Smart fathers play with their children. They help them put things together and tear things apart.
Cool dads make fun of themselves as they let their children laugh with them. They embarrass their teenagers in front of their friends. Just enough.
No matter how old they get, they’re still his children.
Fathers are happiest when their kids are proud of them. They’re filled with joy to see their children accomplished and happy.
You don’t have to father a child to become one. Some of the best, marry you and take your kids as their own. Others adopt.
A father can play mom, and a good one, too.
He can carry the guilt of working hard and of not spending enough time with his family. Some of them are burdened with balancing family time with a higher cause that consumes them.
When they’re about to lose a child, everything dwarfs to the task of saving one.
Remember when you were just a few kilos, and would cuddle in his lap. As a young woman, do it now and then. Talk to him. It’s heartwarming. To him, too.

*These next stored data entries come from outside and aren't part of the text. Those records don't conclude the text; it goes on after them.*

Lemma delete_leaf_ok p st sub v : node_ok (inner p st) -> kmap st !! pivot sub = Some (leaf sub v) ->
  exists n', delete_leaf p st (pivot sub) v = DDel (Some n') v /\ deleted (inner p st) (p ++ sub) n'.
Proof.
  intros Hn Hl. inversion_clear Hn as [|? ? Hp Hst Hmin Hok Hat].
  destruct (deleteChild_ok st (pivot sub) Hst (mk_is_Some _ _ Hl)) as (Hst'&Hm'&Hn').
  pose proof (find_without p st _ sub v Hl Hm') as Hfind. unfold delete_leaf.
  set (st' := deleteChild st (pivot sub)) in *.
  assert (forall c ch, kmap st' !! c = Some ch -> node_ok ch /\ child_at c ch) as Hch.
  { intros c ch. rewrite Hm'. intros [_ E]%lookup_delete_Some. eauto. }
  assert (min_children st' = min_children st) as Hmm.
  { apply min_children_cap. clear. Transparent deleteChild. destruct st; cbn; try done.
    - by destruct (node48_deleteChild key child (pivot sub)).
    - by destruct (node256_deleteChild child size (pivot sub)). Opaque deleteChild. }
  pose proof (shrink_ok st' Hst') as Hsh. destruct (shrink st') as [| |n|st2].
  - destruct Hsh. lia.
  - eexists. split; [done|]. split_and!; [|done|].
    + constructor; [done|done|apply Hsh; lia|..]; intros c ch E; by apply Hch in E as [? ?].
    + by intros c [? ?].
  - destruct Hsh as [c Hc]; [lia|]. destruct (Hch c n) as [Hnok Hnat]; [rewrite Hc; apply lookup_singleton_eq|].
    eexists. split; [done|]. split_and!; [by apply prepend_ok| |intros; by eapply child_at_prepend].
    intros s. rewrite <- Hfind. destruct (app_dec p s) as [[s' ->]|Hno].
    + by rewrite find_prepend, (find_single p st' c n).
    + by rewrite find_prepend_None, find_inner_None.
  - destruct Hsh as (Hst2&Hm2&Hmin2); [lia|]. eexists. split; [done|]. cbn [prepend]. rewrite app_nil_r. split_and!; [| |done].
    + constructor; [done|done|done|..]; intros c ch; rewrite Hm2; intros E; by apply Hch in E as [? ?].
    + intros s. rewrite <- Hfind. destruct (app_dec p s) as [[s' ->]|Hno]; [by rewrite !find_inner, Hm2|by rewrite !find_inner_None].
Qed.
#[local] Instance bytes_le_trans : Transitive bytes_le.
Proof.
  intros a. unfold bytes_le. induction a as [|x a IH]; intros [|y b] [|z c] H1 H2; try done. cbn [bytes_leb] in *.
  destruct (Nat.ltb_spec (nat_of_ascii x) (nat_of_ascii y)), (Nat.ltb_spec (nat_of_ascii y) (nat_of_ascii z)),
    (Nat.ltb_spec (nat_of_ascii x) (nat_of_ascii z)), (Nat.ltb_spec (nat_of_ascii y) (nat_of_ascii x)),
    (Nat.ltb_spec (nat_of_ascii z) (nat_of_ascii y)), (Nat.ltb_spec (nat_of_ascii z) (nat_of_ascii x)); try done; try lia.
  by eapply IH.
Qed.

#[local] Instance bytes_le_total : Total bytes_le.
Proof.
  intros a. unfold bytes_le. induction a as [|x a IH]; intros [|y b]; [by left|by left|by right|]. cbn [bytes_leb].
  destruct (Nat.ltb_spec (nat_of_ascii x) (nat_of_ascii y)), (Nat.ltb_spec (nat_of_ascii y) (nat_of_ascii x)); auto.
Qed.

(** Subjects below different children compare like the paths of the children. *)
Lemma bytes_le_cross a b s1 s2 : no_del a -> no_del b -> no_del s1 -> no_del s2 ->
  pivot s1 = pivot a -> pivot s2 = pivot b -> pivot a <> pivot b -> bytes_le a b -> bytes_le s1 s2.
Proof.
  intros Ha Hb H1 H2 E1 E2 Hne Hle. unfold bytes_le in *. destruct a as [|x a].
  - apply pivot_noPivot in E1 as ->; done.
  - destruct b as [|y b]; [done|]. cbn in E1, E2, Hne.
    destruct s1 as [|x1 s1]; [done|]. cbn in E1. subst x1.
    destruct s2 as [|y1 s2]; [cbn in E2; subst y|cbn in E2; subst y1].
    + unfold no_del in Hb. set_solver.
    + cbn [bytes_leb] in *. assert (nat_of_ascii x <> nat_of_ascii y) by (by intros ?%nat_of_ascii_inj).
      destruct (Nat.ltb_spec (nat_of_ascii x) (nat_of_ascii y)); [done|].
      destruct (Nat.ltb_spec (nat_of_ascii y) (nat_of_ascii x)); [done|lia].
Qed.

Lemma sorted_concat l ess :
  StronglySorted (fun a b => bytes_le (path a) (path b)) l -> NoDup ((fun ch => pivot (path ch)) <$> l) ->
  Forall (fun ch => no_del (path ch)) l ->
  Forall2 (fun ch (es : list (bytes * V)) => StronglySorted bytes_le es.*1 /\
    forall s, s ∈ es.*1 -> no_del s /\ pivot s = pivot (path ch)) l ess ->
  StronglySorted bytes_le (concat ess).*1.
Proof.
  intros Hl Hnd Hdel Hes. revert Hl Hnd Hdel. induction Hes as [|ch es l ess [Hs Hp] Hes IH]; intros Hl Hnd Hdel; [constructor|].
  apply StronglySorted_inv in Hl as [Hl Hle]. cbn in Hnd. apply NoDup_cons in Hnd as [Hn Hnd].
  apply Forall_cons in Hdel as [Hd Hdel]. cbn [concat]. rewrite fmap_app. apply StronglySorted_app. split_and!; [|done|by apply IH].
  intros s1 s2 H1 H2. destruct (Hp s1 H1) as [Hd1 Hp1].
  apply list_elem_of_fmap in H2 as ([s v]&->&H2). apply list_elem_of_In, in_concat in H2 as (es2&H2&Hin2). cbn [fst].
  apply list_elem_of_In in H2, Hin2. apply list_elem_of_lookup in H2 as [i Hi]. destruct (Forall2_lookup_r _ _ _ _ _ Hes Hi) as (ch2&Hc2&_&Hp2).
  destruct (Hp2 s) as [Hd2 Hpv2]; [apply list_elem_of_fmap; by exists (s, v)|].
  assert (ch2 ∈ l) as Hin by (by eapply list_elem_of_lookup_2). rewrite Forall_forall in Hle, Hdel.
  apply (bytes_le_cross (path ch) (path ch2)); try done; [by apply Hdel| |by apply Hle].
  intros E. apply Hn. apply list_elem_of_fmap. by exists ch2.
Qed.

Lemma children_pivots st : node_ok (inner [] st) -> NoDup ((fun ch => pivot (path ch)) <$> children id st).
Proof.
  intros Hn. inversion_clear Hn as [|? ? _ Hst _ Hok Hat]. rewrite (children_perm id st Hst), list_fmap_id.
  replace ((fun ch => pivot (path ch)) <$> (kids_of st).*2) with (kids_of st).*1; [by apply kids_NoDup|].
  rewrite <- list_fmap_compose. apply list_fmap_ext. intros i [c ch] Hi%list_elem_of_lookup_2%kids_kmap; [|done].
  cbn. symmetry. by apply Hat.
Qed.

Lemma iter_ordered {C} (cb : C -> bytes -> V -> C * bool) n : node_ok n -> forall pre, exists es,
  es ≡ₚ entries n /\ StronglySorted bytes_le es.*1 /\
  forall c, iter cb true n pre c = visit cb (prod_map (pre ++.) id <$> es) c.
Proof.
  induction 1 as [s0 v0 H0|p st Hp Hst Hm Hok IH Hat]; intros pre.
  { exists [(s0, v0)]. split_and!; [done|repeat constructor|]. intros c. cbn. by destruct (cb c (pre ++ s0) v0) as [c' []]. }
  set (f := fun ch => (path ch, fun c => iter cb true ch (pre ++ p) c)).
  pose proof (merge_sort_Permutation path_le (f <$> children id st)) as Hperm.
  assert (Sorted path_le (merge_sort path_le (f <$> children id st))) as Hsort by (apply Sorted_merge_sort; intros a b; apply bytes_le_total).
  apply Permutation_map_inv in Hperm as (l&El&Hl). rewrite El in Hsort.
  assert (forall ch, ch ∈ l -> exists c, kmap st !! c = Some ch) as Hch.
  { intros ch Hin. apply elem_of_children; [done|]. by rewrite Hl. }
  assert (exists ess, Forall2 (fun ch es => es ≡ₚ entries ch /\ (StronglySorted bytes_le es.*1 /\
      forall s, s ∈ es.*1 -> no_del s /\ pivot s = pivot (path ch)) /\
    forall c, iter cb true ch (pre ++ p) c = visit cb (prod_map ((pre ++ p) ++.) id <$> es) c) l ess) as [ess Hess].
  { clear -Hch IH Hok Hat. induction l as [|ch l IHl]; [by exists []|]. destruct (Hch ch) as [c Hc]; [set_solver|].
    destruct (IH c ch Hc (pre ++ p)) as (es&He1&He2&He3). destruct IHl as [ess Hess]; [set_solver|]. exists (es :: ess).
    constructor; [|done]. split_and!; [done|done| |done]. intros s ([s1 v1]&->&Hs)%list_elem_of_fmap. cbn.
    rewrite He1, elem_of_entries in Hs by (by eapply Hok). destruct (Hat c ch Hc) as [Hpv Hne].
    split; [eapply find_no_del; [by eapply Hok|by eexists]|]. rewrite Hpv. eapply find_pivot; [by split|by eexists]. }
  exists (prod_map (p ++.) id <$> concat ess). split_and!.
  - cbn [entries]. rewrite (children_map entries), Hl. f_equiv. clear -Hess.
    induction Hess as [|ch es l ess (?&_) _ IHl]; [done|]. cbn. by f_equiv.
  - rewrite <- list_fmap_compose. replace (fst ∘ prod_map (p ++.) id <$> concat ess) with ((p ++.) <$> (concat ess).*1)
      by (by rewrite <- list_fmap_compose).
    assert (StronglySorted bytes_le (concat ess).*1) as Hs.
    { apply (sorted_concat l).
      - apply Sorted_StronglySorted in Hsort; [|intros a b c; apply bytes_le_trans].
        clear -Hsort. induction l as [|ch l IHl]; [constructor|]. cbn in Hsort. apply StronglySorted_inv in Hsort as [H1 H2].
        constructor; [by apply IHl|]. exact (proj1 (Forall_fmap f _ l) H2).
      - rewrite <- Hl. apply children_pivots. constructor; [unfold no_del; set_solver|done..].
      - apply Forall_forall. intros ch [c Hc]%Hch. by pose proof (Hok c ch Hc) as [|].
      - eapply Forall2_impl; [exact Hess|]. by intros ch es (_&?&_). }
    clear -Hs. induction Hs as [|s l _ IHl Hall]; cbn; constructor; [done|]. apply Forall_fmap. eapply Forall_impl; [exact Hall|].
    intros b Hb. cbn. unfold bytes_le. by rewrite bytes_leb_app.
  - intros c. cbn [iter]. rewrite children_map. fold f. rewrite El, prod_map_app. apply run_all_visit.
    eapply Forall2_impl; [exact Hess|]. by intros ch es (_&_&?).
Qed.
End spec.

(** ** Refinement of a map *)

Definition tree_ok {V} (t : SubjectTree V) (M : gmap bytes V) : Prop :=
  match root t with
  | None => M = ∅
  | Some n => node_ok n /\ forall s, find n s = M !! s
  end /\ Size t = Z.of_nat (size M).

Inductive st_op (V : Type) : Type := SInsert (s : bytes) (v : V) | SDelete (s : bytes) | SFind (s : bytes) | SEmpty.
Arguments SInsert {V}.
Arguments SDelete {V}.
Arguments SFind {V}.
Arguments SEmpty {V}.

Section refine.
Context {V : Type}.
Implicit Types (t : SubjectTree V) (M : gmap bytes V).

Definition tree_op t (o : st_op V) : option (SubjectTree V * option V) :=
  match o with
  | SInsert s v => Insert t s v
  | SDelete s => Delete t s
  | SFind s => Some (t, Find t s)
  | SEmpty => Some (Empty t, None)
  end.

(** Subjects with the reserved byte are not stored, and the empty subject is never deleted. *)
Definition map_op M (o : st_op V) : gmap bytes V * option V :=
  match o with
  | SInsert s v => if decide (no_del s) then (<[s := v]> M, M !! s) else (M, None)
  | SDelete s => if decide (s = []) then (M, None) else (delete s M, M !! s)
  | SFind s => (M, M !! s)
  | SEmpty => (∅, None)
  end.

Lemma no_del_bool s : existsb (Ascii.eqb noPivot) s = negb (bool_decide (no_del s)).
Proof.
  unfold no_del. destruct (existsb (Ascii.eqb noPivot) s) eqn:E; symmetry.
  - apply negb_true_iff, bool_decide_eq_false. intros Hn. apply existsb_exists in E as (c&Hc&<-%Ascii.eqb_eq).
    by apply Hn, list_elem_of_In.
  - apply negb_false_iff, bool_decide_eq_true. intros Hin%list_elem_of_In. apply not_true_iff_false in E. destruct E.
    apply existsb_exists. exists noPivot. split; [done|]. apply Ascii.eqb_refl.
Qed.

When you’re mad at him, remember the times he made you feel like a princess. Hold on to that and use it to fuel your love for him.

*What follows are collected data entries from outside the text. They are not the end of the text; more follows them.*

(** The children of a node where the parts are used up. *)
Lemma end_walk st pre p c : store_ok st -> is_fwc p = false ->
  (forall c ch, kmap st !! c = Some ch -> walks_ok ch) -> (forall c ch, kmap st !! c = Some ch -> child_at c ch) ->
  run_all (children (fun cn => match_end_child cb (is_pwc p) cn pre (match_loop cb cn (terminal_fwc [p]) [p] pre)) st) c =
  visit cb (prod_map (pre ++.) id <$> concat (children (fun cn => sel (end_match p) (entries cn)) st)) c.
Proof.
  intros Hst Hf IH Hat. apply run_all_children. intros ch [x Hx]%elem_of_children c'; [|done]. unfold end_match. rewrite Hf. cbn [orb].
  destruct ch as [s v|p' st']; cbn [match_end_child].
  - cbn [entries]. rewrite (sel_ext _ (fun _ => if is_pwc p then bool_decide (tsep ∉ s) else bool_decide (s = []))), visit_leaf
      by (by intros ? ? [= -> ->]%list_elem_of_singleton).
    destruct (Nat.eqb_spec (length s) 0) as [E|E].
    + destruct s; [|done]. destruct (is_pwc p); [rewrite bool_decide_eq_true_2 by apply not_elem_of_nil|]; done.
    + destruct (is_pwc p); cbn [andb]; [|by rewrite bool_decide_eq_false_2 by (by intros ->)].
      destruct (IndexByte s tsep) eqn:Ei; [|by rewrite bool_decide_eq_true_2 by (by apply IndexByte_None)].
      rewrite bool_decide_eq_false_2; [done|]. rewrite <- IndexByte_None. congruence.
  - assert (forall s v, (s, v) ∈ entries (inner p' st') -> s <> []) as Hne.
    { intros s v Hs. by apply (child_entry st x _ s v Hx (Hat _ _ Hx)) in Hs as [_ ?]. }
    destruct (is_pwc p) eqn:Ep.
    + assert (p = [pwc]) as -> by (destruct p as [|d [|? ?]]; [done| |done]; cbn in Ep; by apply Ascii.eqb_eq in Ep as ->).
      rewrite (IH x _ Hx [[pwc]] pre c') by (done || (split; [by left|done])). do 2 f_equal. apply sel_ext. intros s v Hs. cbn [parts_match is_pwc].
      replace (Ascii.eqb pwc pwc) with true by done. destruct (IndexByte s tsep) eqn:Ei.
      * rewrite (bool_decide_eq_false_2 (tsep ∉ s)); [done|]. rewrite <- IndexByte_None. congruence.
      * rewrite (bool_decide_eq_true_2 (tsep ∉ s)), (bool_decide_eq_true_2 (s <> [])); [done|by eapply Hne|by apply IndexByte_None].
    + rewrite sel_none; [done|]. intros s v Hs. apply bool_decide_eq_false_2. by eapply Hne.
Qed.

If he tells you to dress up more appropriately, …well, you know what to do.
As a young man, you played ball with him, you wrestled, you built something, you fished, hunted, or just sat on the porch and talked. Do something again.
Fathers like it when mothers teach their children to appreciate and love their dad.
If you never knew your father, the universe sends you father figures to choose from—some in ties, others in t-shirts, uniforms, or collars. Pick an assortment. Pick wisely.
If your father passed on, honor him by living a life that he would have wanted for you. Every so often, pause and talk to him. Then, when in a decision-making situation: “What would Papa do?”
No matter the separation between parents, it’s cruel to forbid fathers from seeing their children.
Fathers tend to struggle alone. They cry. They pray. For guidance. For support. For daily bread. For themselves. And for their families.
A father’s love is not unconditional. No one’s love is. If he doesn’t show it, it doesn’t mean he loves you less.
A father does his best always to show love to his children’s mother. When he argues with her, they make up. They argue. They make up. They argue a little more, and hopefully, they still make up.
A father gives his children a sense of belonging. His actions nurture the continuity of the family narrative.
He does his best to keep the gift that keeps on giving — to love your mom. If you’re the wife reading this, it might be a stretch :).
On father’s day or on any day you like, give him a break. If you haven’t spoken for a while, pick up the phone, talk to him with intention. Let him wrap up the conversation. When you see him, hug him like you mean it. Don’t let go until he releases.
When he grows older and slower, be extra patient. Try to answer his every question, especially when he repeats them. Try.
You’re blessed when your father passes away in your arms. You’re lucky if you have a ritual with him. If you don’t, get lucky.